Several other beauties have been in a state of repose or dreaming for long, across different times and different cultures. A notable example is Sleeping Beauty’s fairy-tale mate, Snow White. Done in by her wicked stepmother’s poison apple, Snow White, too, lies in state in a glass case, profile erect, waited on by the Seven Dwarfs, waiting for the approaching prince.

In the Bengali fairy tale Ghumonto Puri (The Sleeping Castle) in Dakshinaranjan Mitra Majumdar’s collection ‘Thakumar Jhuli’, a very similar state like Sleeping Beauty’s prevails. An adventurous prince chances upon a sleeping castle and encounters, no marks for guessing, a beautiful, sleeping princess. Her beauty arrests him. He keeps gazing at her. Years pass. One day, he spots a golden bar near her head, picks it up, spots a silver rod at her feet, picks it up too, and the golden rod touches the princess’s head. Voila! She wakes up. So does the entire castle, with everyone within it. A demon had put a curse on the castle and all its residents.

Death becomes her

Literature, less kind to happy endings, takes this state of sleep further. In Hamlet, Ophelia’s body floating in a brook, and in Tennyson’s The Lady of Shalott, the lady’s body floating towards Camelot and Lancelot, are downright beautiful.

In Keats’s The Eve of St.
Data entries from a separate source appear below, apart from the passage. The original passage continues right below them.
(* ===== verification/RingBuffer.v ===== *)
(** src/src/data/ringbuffer.c: the byte ring buffer, in the heap-allocated
    configuration (RING_BUFFER_ARRAY undefined). [buffer = None] is the NULL or
    freed pointer. [total], [size] and [shift] are [uint16_t] fields. *)
From S2P Require Import Prelude ByteQueue.

Module RingBuffer.

Record ring_buffer_t := mk_ring {
  buffer : option (list Z);
  total : Z;
  size : Z;
  shift : Z;
}.

(** [malloc size] gives a block of that many bytes of any contents, or NULL. *)
Definition ringbuf_init (malloc : Z -> option (list Z)) (buf : ring_buffer_t) (sz : Z) : Z * ring_buffer_t :=
  match malloc sz with
  | None => (-1, mk_ring None (total buf) (size buf) (shift buf))
  | Some block => (0, mk_ring (Some block) (u16 sz) 0 0)
  end.

Definition ringbuf_free (buf : ring_buffer_t) : ring_buffer_t := mk_ring None 0 0 0.

Definition ringbuf_capacity (buf : ring_buffer_t) : Z := u16 (total buf - 1 - size buf).

Definition ringbuf_size (buf : ring_buffer_t) : Z := size buf.

Definition ringbuf_clear (buf : ring_buffer_t) : option (Z * ring_buffer_t) :=
  b ← buffer buf;
  b' ← wr b 0 0;
  Some (0, mk_ring (Some b') (total buf) 0 0).

(** C's [%] on the non-negative field values; a zero divisor is undefined. *)
Definition c_mod (a b : Z) : option Z := if b =? 0 then None else Some (a mod b).

Definition ringbuf_push (buf : ring_buffer_t) (s : list Z) (len : Z) : option (Z * ring_buffer_t) :=
  len ← (if len =? 0 then strlen s else Some len);
  if ringbuf_capacity buf <? len then Some (-1, buf) else
  wr ← c_mod (shift buf + size buf) (total buf);
  let till_border := total buf - wr in
  b ← buffer buf;
  b' ← (if till_border <? len then
          s1 ← rdn s 0 till_border;
          b1 ← wrn b wr s1;
          s2 ← rdn s till_border (len - till_border);
          wrn b1 0 s2
        else
          s1 ← rdn s 0 len;
          wrn b wr s1);
  Some (0, mk_ring (Some b') (total buf) (u16 (size buf + len)) (shift buf)).

(** [pop] copies into the destination object [s] and returns its new contents. *)
Definition ringbuf_pop (buf : ring_buffer_t) (s : list Z) (len : Z)
    : option (Z * ring_buffer_t * list Z) :=
  if ringbuf_size buf <? len then Some (-1, buf, s) else
  let till_border := total buf - shift buf in
  b ← buffer buf;
  s' ← (if till_border <? len then
          p1 ← rdn b (shift buf) till_border;
          s1 ← wrn s 0 p1;
          p2 ← rdn b 0 (len - till_border);
          wrn s1 till_border p2
        else
          p1 ← rdn b (shift buf) len;
          wrn s 0 p1);
  sh ← c_mod (shift buf + len) (total buf);
  Some (0, mk_ring (Some b) (total buf) (u16 (size buf - len)) sh, s').

Definition ringbuf_strcat (buf : ring_buffer_t) (str : list Z) : option (Z * ring_buffer_t) :=
  len ← strlen str;
  ringbuf_push buf str len.

(** ** The queue a buffer stands for *)

Definition contents (buf : ring_buffer_t) : list Z :=
  match buffer buf with
  | Some b => take (Z.to_nat (size buf)) (drop (Z.to_nat (shift buf)) b ++ take (Z.to_nat (shift buf)) b)
  | None => []
  end.

Definition ring_ok (buf : ring_buffer_t) : Prop :=
  0 <= size buf < total buf /\ 0 <= shift buf < total buf /\ total buf < 65536 /\
  exists b, buffer buf = Some b /\ zlen b = total buf.

(** The two layouts of the live bytes: in one run, or wrapped over the border. *)
Inductive ring_repr : ring_buffer_t -> list Z -> Prop :=
  | repr_linear a q r :
      r <> [] -> zlen (a ++ q ++ r) < 65536 ->
      ring_repr (mk_ring (Some (a ++ q ++ r)) (zlen (a ++ q ++ r)) (zlen q) (zlen a)) q
  | repr_wrapped q1 q2 f :
      q1 <> [] -> f <> [] -> zlen (q2 ++ f ++ q1) < 65536 ->
      ring_repr (mk_ring (Some (q2 ++ f ++ q1)) (zlen (q2 ++ f ++ q1)) (zlen (q1 ++ q2)) (zlen (q2 ++ f)))
        (q1 ++ q2).

Lemma nonempty_zlen {A} (l : list A) : l <> [] <-> 0 < zlen l.
Proof. destruct l; split; intros; first [done | zl]. Qed.

Lemma ring_repr_contents buf q : ring_repr buf q -> contents buf = q.
Proof.
  destruct 1 as [a q r Hr Hlen | q1 q2 f Hq1 Hf Hlen]; unfold contents; simpl; rewrite !zlen_to_nat.
  - rewrite drop_app_length, <- app_assoc, take_app_length. done.
  - rewrite app_assoc, drop_app_length, take_app_length, app_assoc, take_app_length. done.
Qed.

Lemma ring_repr_ok buf q : ring_repr buf q -> ring_ok buf.
Proof.
  destruct 1 as [a q r Hr Hlen | q1 q2 f Hq1 Hf Hlen]; rewrite nonempty_zlen in *;
    unfold ring_ok; simpl; (split; [zl|]; split; [zl|]; split; [done|]; eauto).
Qed.

Lemma ring_ok_repr buf : ring_ok buf -> ring_repr buf (contents buf).
Proof.
  destruct buf as [b0 t n sh]. intros (Hn & Hsh & Ht & b & Hb & Hlen). simpl in *. subst b0 t.
  assert (exists a tl, b = a ++ tl /\ sh = zlen a) as (a & tl & -> & ->).
  { exists (take (Z.to_nat sh) b), (drop (Z.to_nat sh) b). rewrite take_drop. split; [done | zl]. }
  destruct (Z.lt_ge_cases n (zlen tl)) as [Hlt | Hge].
  - assert (exists q r, tl = q ++ r /\ n = zlen q) as (q & r & -> & ->).
    { exists (take (Z.to_nat n) tl), (drop (Z.to_nat n) tl). rewrite take_drop. split; [done | zl]. }
    assert (Hrep : ring_repr (mk_ring (Some (a ++ q ++ r)) (zlen (a ++ q ++ r)) (zlen q) (zlen a)) q).
    { constructor; [rewrite nonempty_zlen; zl | done]. }
    rewrite (ring_repr_contents _ _ Hrep). done.
  - assert (exists q2 f, a = q2 ++ f /\ n = zlen (tl ++ q2)) as (q2 & f & -> & ->).
    { exists (take (Z.to_nat (n - zlen tl)) a), (drop (Z.to_nat (n - zlen tl)) a).
      rewrite take_drop. split; [done | zl]. }
    rewrite <- app_assoc in *.
    assert (Hrep : ring_repr (mk_ring (Some (q2 ++ f ++ tl)) (zlen (q2 ++ f ++ tl))
              (zlen (tl ++ q2)) (zlen (q2 ++ f))) (tl ++ q2)).
    { constructor; rewrite ?nonempty_zlen; zl. }
    rewrite (ring_repr_contents _ _ Hrep). done.
Qed.

Lemma ring_repr_size buf q : ring_repr buf q -> size buf = zlen q.
Proof. by destruct 1. Qed.

Lemma ring_repr_room buf q : ring_repr buf q -> ringbuf_capacity buf = total buf - 1 - zlen q.
Proof.
  intros Hr. pose proof (ring_repr_ok _ _ Hr) as (Hn & _ & Ht & _).
  pose proof (ring_repr_size _ _ Hr).
  unfold ringbuf_capacity. rewrite u16_id by lia. lia.
Qed.

Lemma repr_linear_intro a q r b t n sh :
  b = a ++ q ++ r -> t = zlen b -> n = zlen q -> sh = zlen a -> r <> [] -> t < 65536 ->
  ring_repr (mk_ring (Some b) t n sh) q.
Proof. intros -> -> -> -> Hr Ht. by constructor. Qed.

Lemma repr_wrapped_intro q1 q2 f b t n sh q :
  q = q1 ++ q2 -> b = q2 ++ f ++ q1 -> t = zlen b -> n = zlen q -> sh = zlen (q2 ++ f) ->
  q1 <> [] -> f <> [] -> t < 65536 ->
  ring_repr (mk_ring (Some b) t n sh) q.
Proof. intros -> -> -> -> -> Hq Hf Ht. by constructor. Qed.

Lemma ringbuf_push_repr buf q s rest :
  ring_repr buf q -> s <> [] -> zlen s <= ringbuf_capacity buf ->
  exists buf', ringbuf_push buf (s ++ rest) (zlen s) = Some (0, buf') /\
    ring_repr buf' (q ++ s) /\ total buf' = total buf.
Proof.
  intros Hrep Hs Hroom. pose proof Hroom as Hroom'. rewrite (ring_repr_room _ _ Hrep) in Hroom'.
  rewrite nonempty_zlen in Hs. unfold ringbuf_push. if_false. simpl. if_false.
  destruct Hrep as [a q r Hr Hlen | q1 q2 f Hq1 Hf Hlen]; simpl in *; rewrite nonempty_zlen in *;
    unfold c_mod; if_false; simpl.
  - rewrite (Z.mod_small (zlen a + zlen q)) by zl.
    replace (zlen (a ++ q ++ r) - (zlen a + zlen q)) with (zlen r) by zl.
    rewrite u16_id by zl.
    destruct (Z.ltb_spec (zlen r) (zlen s)) as [Hlt | Hge].
    + destruct (split_at s (zlen r)) as (s1 & s2 & -> & Hs1); [lia|].
      destruct (split_at a (zlen s2)) as (a1 & a2 & -> & Ha1); [zl|].
      rewrite <- (app_assoc s1), rdn_app_0 by done. simpl.
      rewrite (app_assoc (a1 ++ a2) q r), <- (app_nil_r r), wrn_app_split by zl. simpl.
      rewrite rdn_app by zl. simpl.
      rewrite <- !app_assoc, wrn_app_0 by done. simpl.
      eexists. split; [done|]. split; [|done].
      apply (repr_wrapped_intro (q ++ s1) s2 a2); rewrite ?nonempty_zlen; autorewrite with cbuf in *; 
        first [by rewrite <- ?app_assoc, ?app_nil_r | zl].
    + destruct (split_at r (zlen s)) as (r1 & r2 & -> & Hr1); [zl|].
      rewrite rdn_app_0 by done. simpl.
      rewrite (app_assoc a q), wrn_app_split by zl. simpl.
      eexists. split; [done|]. split; [|done].
      destruct (decide (r2 = [])) as [-> | Hr2].
      * apply (repr_wrapped_intro (q ++ s) [] a); rewrite ?nonempty_zlen;
          first [by rewrite <- ?app_assoc, ?app_nil_r | zl].
      * apply (repr_linear_intro a (q ++ s) r2); first [by rewrite <- ?app_assoc | zl | done].
  - rewrite mod_wrap by zl.
    replace (zlen (q2 ++ f) + zlen (q1 ++ q2) - zlen (q2 ++ f ++ q1)) with (zlen q2) by zl.
    rewrite u16_id by zl. if_false.
    destruct (split_at f (zlen s)) as (f1 & f2 & -> & Hf1); [zl|].
    rewrite rdn_app_0 by done. simpl.
    rewrite <- app_assoc, wrn_app_split by zl. simpl.
    eexists. split; [done|]. split; [|done].
    apply (repr_wrapped_intro q1 (q2 ++ s) f2); rewrite ?nonempty_zlen;
      first [by rewrite <- ?app_assoc | zl].
Qed.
Agnes, Porphyro melts into Madeline’s dream, and the results are complex. (Both Ophelia and Madeline were painted by the British artist John Everett Millais.) In the film Chaudhvin ka Chand, Guru Dutt goes on singing the song of the same name in Mohammad Rafi’s voice, his eyes fixed on Waheeda Rahman’s exquisite face, but Waheeda begins to stir into wakefulness only after half the song is done.

Multiple fantasies

One has a sneaking suspicion that the women would have not been so alluring had they been awake. Sleep -- or death -- have made them seductive. Why?

Because a sleeping beauty is a multiple male fantasy. There are at least three reasons.
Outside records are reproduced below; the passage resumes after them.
(* ===== verification/StaticBuf.v ===== *)
(** src/src/data/static_buf.c and static_buf.h: the allocator over a fixed
    buffer cut into sectors of [chunk] bytes. Two bitmaps say which sector
    starts a block ([head]) and which is taken ([space]); a pointer is its byte
    offset in the buffer. Reading or writing a bitmap out of bounds is [None]. *)
From S2P Require Import Prelude.

Module StaticBuf.

Definition is_in_use (buf : list Z) (index : Z) : option bool :=
  b ← rd buf (Z.shiftr index 3);
  Some (negb (Z.land b (Z.shiftl 1 (index mod 8)) =? 0)).

Definition set_in_use (buf : list Z) (index : Z) : option (list Z) :=
  b ← rd buf (Z.shiftr index 3);
  wr buf (Z.shiftr index 3) (u8 (Z.lor b (Z.shiftl 1 (index mod 8)))).

Definition unset_in_use (buf : list Z) (index : Z) : option (list Z) :=
  b ← rd buf (Z.shiftr index 3);
  wr buf (Z.shiftr index 3) (u8 (Z.land b (Z.lnot (Z.shiftl 1 (index mod 8))))).

(** The search of [__static_alloc]: [n] sectors are left from [i]; [t] counts
    the free ones just before [i]. Returns [sector], -1 if there is none. *)
Fixpoint find_sector (n : nat) (space : list Z) (i t r : Z) : option Z :=
  match n with
  | O => Some (-1)
  | S n' =>
      used ← is_in_use space i;
      if (used : bool) then find_sector n' space (i + 1) 0 r
      else if t + 1 =? r then Some i else find_sector n' space (i + 1) (t + 1) r
  end.

(** Number of sectors for [size] bytes. *)
Definition sectors (size chunk : Z) : Z := size / chunk + (if size mod chunk =? 0 then 0 else 1).

(** Returns (pointer or NULL, head, space). *)
Definition static_alloc (head space : list Z) (buf_size size chunk : Z)
    : option (option Z * list Z * list Z) :=
  if size <=? 0 then Some (None, head, space) else
  let r := sectors size chunk in
  sector ← find_sector (Z.to_nat buf_size) space 0 0 r;
  if sector <? 0 then Some (None, head, space) else
  head ← set_in_use head (sector + 1 - r);
  space ← for_from (fun i space => set_in_use space i) (Z.to_nat r) (sector + 1 - r) space;
  Some (Some (chunk * (sector + 1 - r)), head, space).

Definition find_max_alloc (space : list Z) (buf_size chunk : Z) : option Z :=
  n ← for_ buf_size (fun i sector =>
        used ← is_in_use space i; Some (if (used : bool) then sector else sector + 1)) 0;
  Some (n * chunk).

(** The loop of [__static_free] has no bound of its own: it stops at the end of
    the bitmaps at the latest, where the read is out of bounds. *)
Fixpoint free_loop (fuel : nat) (head space : list Z) (i : Z) : option (list Z) :=
  match fuel with
  | O => None
  | S fuel' =>
      h ← is_in_use head i;
      if (h : bool) then Some space else
      u ← is_in_use space i;
      if (u : bool) then space ← unset_in_use space i; free_loop fuel' head space (i + 1)
      else Some space
  end.

Definition map_fuel (head : list Z) : nat := S (8 * length head).

Definition static_free (head space : list Z) (ptr chunk : Z) : option (list Z * list Z) :=
  if ptr <? 0 then Some (head, space) else
  let shift := ptr / chunk in
  h ← is_in_use head shift;
  if negb h then Some (head, space) else
  head ← unset_in_use head shift;
  space ← free_loop (map_fuel head) head space shift;
  Some (head, space).

Fixpoint size_loop (fuel : nat) (head space : list Z) (shift i size : Z) : option Z :=
  match fuel with
  | O => None
  | S fuel' =>
      go ← (if i =? shift then Some true else h ← is_in_use head i; Some (negb h));
      if negb go then Some size else
      u ← is_in_use space i;
      if (u : bool) then size_loop fuel' head space shift (i + 1) (u16 (size + 1)) else Some size
  end.

Definition static_buf_size (head space : list Z) (ptr chunk : Z) : option Z :=
  if ptr <? 0 then Some 0 else
  let shift := ptr / chunk in
  h ← is_in_use head shift;
  if negb h then Some 0 else
  size_loop (map_fuel head) head space shift shift 0.

(** Returns (pointer or NULL, head, space, buffer). *)
Definition static_realloc (head space buffer : list Z) (buf_size ptr size chunk : Z)
    : option (option Z * list Z * list Z * list Z) :=
  '(p, head, space) ← static_alloc head space buf_size size chunk;
  match p with
  | None => Some (None, head, space, buffer)
  | Some p =>
      n ← static_buf_size head space ptr chunk;
      let s := if size <? chunk * n then size else chunk * n in
      data ← rdn buffer ptr s;
      buffer ← wrn buffer p data;
      '(head, space) ← static_free head space ptr chunk;
      Some (Some p, head, space, buffer)
  end.

(** ** Bitmaps as sets of sectors *)

Definition bit (bm : list Z) (i : Z) : bool :=
  Z.testbit (default 0 (bm !! Z.to_nat (i / 8))) (i mod 8).

Definition in_map (bm : list Z) (i : Z) : Prop := 0 <= i < 8 * zlen bm.

Lemma byte_bit_ops b k j :
  is_byte b -> 0 <= k < 8 -> 0 <= j < 8 ->
  negb (Z.land b (Z.shiftl 1 k) =? 0) = Z.testbit b k /\
  Z.testbit (u8 (Z.lor b (Z.shiftl 1 k))) j = (j =? k) || Z.testbit b j /\
  Z.testbit (u8 (Z.land b (Z.lnot (Z.shiftl 1 k)))) j = negb (j =? k) && Z.testbit b j.
Proof.
  intros Hb Hk Hj.
  assert (H : forallb (fun b => forallb (fun k => forallb (fun j =>
    eqb (negb (Z.land b (Z.shiftl 1 k) =? 0)) (Z.testbit b k) &&
    eqb (Z.testbit (u8 (Z.lor b (Z.shiftl 1 k))) j) ((j =? k) || Z.testbit b j) &&
    eqb (Z.testbit (u8 (Z.land b (Z.lnot (Z.shiftl 1 k)))) j) (negb (j =? k) && Z.testbit b j))
    (seqZ 0 8)) (seqZ 0 8)) (seqZ 0 256) = true) by by vm_compute.
  apply (fun H => forall_range _ _ H b Hb) in H. apply (fun H => forall_range _ _ H k Hk) in H.
  apply (fun H => forall_range _ _ H j Hj) in H.
  rewrite !andb_true_iff, !eqb_true_iff in H. tauto.
Qed.

Lemma rd_byte_at bm i :
  in_map bm i -> exists b, rd bm (Z.shiftr i 3) = Some b /\ bm !! Z.to_nat (i / 8) = Some b.
Proof.
  unfold in_map. intros Hi. rewrite Z.shiftr_div_pow2 by lia. change (2 ^ 3) with 8.
  assert (Hd : 0 <= i / 8 < zlen bm) by lia_mod. unfold rd. if_true.
  destruct (lookup_lt_is_Some_2 bm (Z.to_nat (i / 8))) as [b Hb]; [zl|].
  by exists b.
Qed.

Lemma is_in_use_bit bm i : Forall is_byte bm -> in_map bm i -> is_in_use bm i = Some (bit bm i).
Proof.
  intros Hb Hi. destruct (rd_byte_at bm i Hi) as (b & Hr & Hl). unfold is_in_use, bit.
  rewrite Hr, Hl. simpl. f_equal. apply (byte_bit_ops b (i mod 8) 0); [|lia_mod..].
  by apply (Forall_lookup_1 _ _ _ _ Hb) in Hl.
Qed.

Lemma is_in_use_out bm i : 0 <= i -> ~ in_map bm i -> is_in_use bm i = None.
Proof.
  unfold in_map. intros H0 Hi. unfold is_in_use.
  rewrite (proj2 (rd_None _ _)); [done|]. right. rewrite Z.shiftr_div_pow2 by lia. change (2 ^ 3) with 8. lia_mod.
Qed.

(** Writing the bit [i]: the common part of set and unset. *)
Lemma write_bit bm i b v (f : Z -> bool) :
  in_map bm i -> Forall is_byte bm -> rd bm (Z.shiftr i 3) = Some b -> is_byte v ->
  (forall j, 0 <= j < 8 -> Z.testbit v j = if j =? i mod 8 then f i else Z.testbit b j) ->
  exists bm', wr bm (Z.shiftr i 3) v = Some bm' /\ Forall is_byte bm' /\ zlen bm' = zlen bm /\
    forall j, in_map bm j -> bit bm' j = if j =? i then f i else bit bm j.
Proof.
  unfold in_map. intros Hi Hbm Hr Hv Hf. rewrite Z.shiftr_div_pow2 in * by lia. change (2 ^ 3) with 8 in *.
  assert (Hi8 : 0 <= i / 8 < zlen bm) by lia_mod.
  unfold rd in Hr. replace (0 <=? i / 8) with true in Hr by (symmetry; apply Z.leb_le; lia).
  eexists. unfold wr. if_true. split; [done|]. split; [|split; [zl|]].
  - apply Forall_insert; done.
  - intros j Hj. unfold bit. assert (Hj8 : 0 <= j / 8 < zlen bm) by lia_mod.
    destruct (Z.eq_dec (j / 8) (i / 8)) as [E | E].
    + rewrite E, list_lookup_insert_eq by zl. simpl. rewrite Hf by lia_mod. rewrite Hr. simpl.
      destruct (Z.eqb_spec (j mod 8) (i mod 8)), (Z.eqb_spec j i); try done; exfalso; lia_mod.
    + rewrite list_lookup_insert_ne by lia. destruct (Z.eqb_spec j i); [subst; done | done].
Qed.

Lemma set_in_use_bit bm i :
  Forall is_byte bm -> in_map bm i ->
  exists bm', set_in_use bm i = Some bm' /\ Forall is_byte bm' /\ zlen bm' = zlen bm /\
    forall j, in_map bm j -> bit bm' j = (j =? i) || bit bm j.
Proof.
  intros Hb Hi. destruct (rd_byte_at bm i Hi) as (b & Hr & Hl).
  pose proof (Forall_lookup_1 _ _ _ _ Hb Hl) as Hbb. unfold set_in_use. rewrite Hr. simpl.
  destruct (write_bit bm i b (u8 (Z.lor b (Z.shiftl 1 (i mod 8)))) (fun _ => true))
    as (bm' & Hw & Hb' & Hl' & Hbit); [done | done | done | apply u8_range | |].
  - intros j Hj. destruct (byte_bit_ops b (i mod 8) j) as (_ & -> & _); [done | lia_mod | done |].
    by destruct (j =? i mod 8).
  - exists bm'. split; [done|]. split; [done|]. split; [done|]. intros j Hj. rewrite Hbit by done.
    by destruct (j =? i).
Qed.

Lemma unset_in_use_bit bm i :
  Forall is_byte bm -> in_map bm i ->
  exists bm', unset_in_use bm i = Some bm' /\ Forall is_byte bm' /\ zlen bm' = zlen bm /\
    forall j, in_map bm j -> bit bm' j = negb (j =? i) && bit bm j.
Proof.
  intros Hb Hi. destruct (rd_byte_at bm i Hi) as (b & Hr & Hl).
  pose proof (Forall_lookup_1 _ _ _ _ Hb Hl) as Hbb. unfold unset_in_use. rewrite Hr. simpl.
  destruct (write_bit bm i b (u8 (Z.land b (Z.lnot (Z.shiftl 1 (i mod 8))))) (fun _ => false))
    as (bm' & Hw & Hb' & Hl' & Hbit); [done | done | done | apply u8_range | |].
  - intros j Hj. destruct (byte_bit_ops b (i mod 8) j) as (_ & _ & ->); [done | lia_mod | done |].
    by destruct (j =? i mod 8).
  - exists bm'. split; [done|]. split; [done|]. split; [done|]. intros j Hj. rewrite Hbit by done.
    by destruct (j =? i).
Qed.

(** ** The search *)

Definition free_run (space : list Z) (s r : Z) : Prop := forall j, s <= j < s + r -> bit space j = false.

(** The first run of [r] free sectors among [0 .. N-1], if there is one. *)
Definition first_fit (space : list Z) (N r sector : Z) : Prop :=
  (sector = -1 /\ forall s, 0 <= s -> s + r <= N -> ~ free_run space s r) \/
  (0 <= sector + 1 - r /\ sector < N /\ free_run space (sector + 1 - r) r /\
   forall s, 0 <= s < sector + 1 - r -> ~ free_run space s r).

Lemma find_sector_spec space N r n : forall i t,
  Forall is_byte space -> N = i + Z.of_nat n -> N <= 8 * zlen space -> 0 <= t < r -> t <= i ->
  (forall j, i - t <= j < i -> bit space j = false) ->
  (i = t \/ bit space (i - t - 1) = true) ->
  (forall s, 0 <= s -> s + r <= i -> ~ free_run space s r) ->
  exists sector, find_sector n space i t r = Some sector /\ first_fit space N r sector.
Proof.
  induction n as [|n IH]; intros i t Hb HN HM Ht Hti Hfree Hmax Hno.
  { exists (-1). split; [done|]. left. split; [done|]. intros s Hs Hr. apply Hno; lia. }
  cbn [find_sector]. rewrite is_in_use_bit by (done || unfold in_map; lia). cbn [mbind option_bind].
  destruct (bit space i) eqn:Ei; [|destruct (Z.eqb_spec (t + 1) r) as [Er | Er]].
  - apply IH; try done; try lia.
    + right. by replace (i + 1 - 0 - 1) with i by lia.
    + intros s Hs Hsr Hf. destruct (Z.eq_dec (s + r) (i + 1)) as [E | E].
      * rewrite (Hf i) in Ei by lia. done.
      * apply (Hno s); [done | lia | done].
  - exists i. split; [done|]. right. split; [lia|]. split; [lia|]. split.
    + intros j Hj. destruct (Z.eq_dec j i) as [-> | Hji]; [done|]. apply Hfree. lia.
    + intros s Hs. apply Hno; lia.
  - apply IH; try done; try lia.
    + intros j Hj. destruct (Z.eq_dec j i) as [-> | Hji]; [done|]. apply Hfree. lia.
    + destruct Hmax as [-> | Hm]; [left; lia | right]. by replace (i + 1 - (t + 1) - 1) with (i - t - 1) by lia.
    + intros s Hs Hsr Hf. destruct (Z.eq_dec (s + r) (i + 1)) as [E | E].
      * destruct Hmax as [-> | Hm]; [lia|]. rewrite (Hf (i - t - 1)) in Hm by lia. done.
      * apply (Hno s); [done | lia | done].
Qed.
1 When a woman is sleeping, she offers no resistance, to anything, to any advance. Did anyone ever ask if Sleeping Beauty wanted to be kissed by that particular prince?

2 When a woman is sleeping like that, it is a form of incarceration, and the man can rescue her. A damsel-in-distress is another abiding male fantasy.

3 We must realise that when we look at a sleeping beauty, or other beauties, who are women, more often than not we are adopting the male gaze.

Sleeping beauties are given to lying. The centuries have taught them to do so.

Just look at the opposite. Princesses, when they get a chance at transforming something or somebody, only get a frog or a monster to kiss. Only the Bride in Kill Bill is different. Stung back into life by a mosquito from a deep coma, she goes on her roaring rampage of revenge, turning into a monster herself quite often. But that is a different story.